Procústeo, hijo de Poseidón, era un sátiro del pasado que ofrecía a sus invitados tumbarse sobre una cama que se ampliaba y reducía a voluntad de su dueño. El mecanismo resultaba ser de hierro, algo curioso en un mundo de dioses y héroes. Cuando el visitante era alto reducía el tamaño de la cama y lo que sobresalía lo cortaba de cuajo. Cuando el visitante era pequeño la aumentaba de tamaño y lo que quedaba dentro de ella lo machacaba a martillazos. Con este horror acabaría Teseo, el héroe que prefirió ser humano que divino, y para el lenguaje quedó como un regalo una palabra rimbombante: procústeo, que como aquella cama inadaptada a sus "clientes" hoy nos sugiere instituciones, personas o situaciones que son excesivamente rígidas y no saben adaptarse a las circunstancias. Y éste sería el mejor calificativo que podríamos atribuir a las instituciones de la Unión Europea.
Hemos visto cómo, ante una modificación del contexto, la Unión Europea no es flexible al cambio y se ha convertido en una utopía en el peor sentido del término, es decir, en un modelo político que no tiene en cuenta el contexto y su evolución. Cuando se creó el euro y la unión monetaria se arbitraron una reglas muy rígidas para contener exclusivamente la inflación. Esto se consiguió estableciendo un límite máximo al déficit (3%) y a la deuda pública (70%) que todo Estado miembro debía cumplir. Cualquier historiador de economía sabe que esto sólo se puede mantener en un contexto de bienestar generalizado y la Unión Europea no había previsto los riesgos de una crisis sistémica. Consideraba que el capitalismo globalizado iba a crecer indefinidamente y no había que plantearse qué hacer cuando los Estados sólo tenían la opción de sacrificase, a través del déficit, y salvar al mercado.
En un primer momento la Unión Europa se tumbó en la cama de Procústeo y mostró el rostro de la incapacidad. Tardó meses en tomar decisiones y los agentes del mercado aprovecharon su rigidez para atacar desordenadamente los mercados de la deuda soberana y ver si podían, como en la crisis de 1993 en la que se expulsó a Inglaterra del Sistema Monetario Europeo, sacar provecho de la situación. En los meses siguientes volvió Europa a tumbarse en la cama de Procústeo y ahora, lo que mostró, fue el rostro de la insolidaridad. Alemania apareció como el benefactor ofendido. Ésta acusó a los griegos de ser vagos, poco trabajadores e incapaces de poner orden en su casa. Amenazó con expulsarlos de la Unión Europea y a todos aquellos estados que no fuesen capaces de tomar decisiones dolorosas para sus ciudadanos. Parece que, al final, Alemania se acordó de que sus bancos habían sido los mayores beneficiados de la deuda griega y que el hecho de que parte de Europa hubiera vivido por encima de sus posibilidades también le había permitido a ella basar su modelo económico en las exportaciones y presentar un superávit comercial de 150.000 millones de euros anuales. Al final resultó que el dinero común utilizado por los griegos para comprar productos de la industria alemana no era tal derroche.

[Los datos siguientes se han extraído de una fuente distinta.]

(** [broadcastUserOnline] *)
Definition broadcastUserOnline (uid : string) (st : State) : State :=
  send ToAll "user_online" (PPresence uid (now st)) st.

(** [broadcastUserOffline] *)
Definition broadcastUserOffline (uid : string) (seen : Z) (st : State) : State :=
  send ToAll "user_offline" (PPresence uid seen) st.

(** [handleConnection] *)
Definition handleConnection (uid sid : string) (st : State) : State :=
  broadcastUserOnline uid (sendOnlineUsersToSocket sid (addUserOnline uid sid st)).

(** [handleDisconnection] *)
Definition handleDisconnection (uid sid : string) (st : State) : State :=
  match userSockets st !! uid with
  | Some userSocketSet =>
      let remaining := userSocketSet ∖ {[sid]} in
      if bool_decide (size remaining = 0%nat) then
        let st1 := mkState (onlineUsers st) (delete uid (userSockets st)) (now st) (sent st) in
        match onlineUsers st1 !! uid with
        | Some userData =>
            broadcastUserOffline uid (now st1)
              (mkState (delete uid (onlineUsers st1)) (userSockets st1) (now st1) (sent st1))
        | None => st1
        end
      else
        mkState (onlineUsers st) (<[uid := remaining]> (userSockets st)) (now st) (sent st)
  | None => st
  end.

Definition tick (ms : Z) (st : State) : State :=
  mkState (onlineUsers st) (userSockets st) (now st + ms) (sent st).

Definition offline_broadcasts (uid : string) (st : State) : list Emit :=
  List.filter
    (fun e =>
       String.eqb (event e) "user_offline"
       && match payload e with
          | PPresence u _ => String.eqb u uid
          | _ => false
          end)
    (sent st).

End Presence.

(** ** The HTTP handler between its awaits

    An [async] handler runs without interruption from one [await] to the
    next; at an [await] the handlers of other requests and connections may
    run.  [Pc] says at which [await] of [sendMessage] a request stands, with
    the local variables it holds there; [step] runs it to its next [await]. *)

Module Interleaving.

Inductive Pc :=
| Validating (to text : string)
| FindingSubscription (to text : string)
| FindingChat (to text : string) (subscription : Subscription)
| CreatingChat (to text : string) (subscription : Subscription)
| SavingChat (to text : string) (subscription : Subscription) (chat : Chat)
| SavingSubscription (to text : string) (subscription : Subscription)
| Done (r : Response).

Record Thread := mkThread {
  sender : string;
  request_uuid : string;
  pc : Pc
}.

(** The synchronous prefix of the handler. *)
Definition start (to message : option string) : Pc :=
  match to with
  | None => Done (Json 400 (BFail "Recipient (to) is required" None))
  | Some to =>
      if String.eqb to "" then Done (Json 400 (BFail "Recipient (to) is required" None))
      else if blank message then Done (Json 400 (BFail "Message text is required" None))
      else Validating to (trim (default "" message))
  end.

(** What follows the last [await]: step 7 and the response.  [loaded] is
    the subscription as step 1 read it. *)
Definition finish (from to text petition : string) (loaded subscription : Subscription)
    : M Pc :=
  attached <- gets io ;;
  (if attached then Http.notify from to petition text else ret tt) ;;;
  online <- gets (fun w => onlineUsers w !! to) ;;
  ret (Done (Json 200
               (BSent petition text (messagesUsedTotal subscription)
                  (match Http.remaining_of loaded with
                   | Some r => Some (Qmax 0 (r - 1))
                   | None => None
                   end)
                  (match online with
                   | Some _ => "delivered"
                   | None => "pending"
                   end)))).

¿Cómo es posible que la Unión Europea no hubiese contemplado esta opción? ¿Cómo es posible que después de esta crisis nadie se plantee la posibilidad de un mayor gobierno económico de la Unión Euorpea? ¿Cómo es posible que la Reserva Federal de Estados Unidos tenga entre sus principios el control de la inflación y asegurar el crecimiento económico y que el Banco Central Europeo se conforme sólo con la primera responsabilidad? ¿Cómo es posible que hayamos cedido la soberanía de nuestras monedas y ni siquiera nos planteemos avanzar en una política fiscal, social y laboral común, cuando cada crisis pone de manifiesto lo disfuncional de esta situación? Preguntas éstas que, por desgracia, no están en la agenda de demandas que los ciudadanos europeos presentan a sus gobiernos, ni siquiera cuando es visible que sólo unidos podemos tener cierto grado de soberanía en un mundo globalizado y de grandes potencias (Estados Unidos, Rusia, China, India, Brasil, etc.). La Unión Europea no debería ser una realidad parcheada donde el egoísmo de los antiguos Estados-nación europeos pesen más que las necesidades del futuro.
Hmmm hmmm
ResponderEliminarQuizás cuando se acordaron los criterios de convergencia de Maastricht se veía la intervención del estado como el problema y nunca como la solución. Ahora, las tornas se han vuelto del revés. Qué país cumpliría hoy esos criterios? La coyuntura económica siempre acaba saltando cualquier tipo de dogma institucional: el único remedio es tener capacidad de decisión rápida, y precisamente eso es lo que no se le puede pedir a la Europa de los estados nacionales. Pathetic!
Por cierto, que desconocía el mito que tomas como interesante metáfora.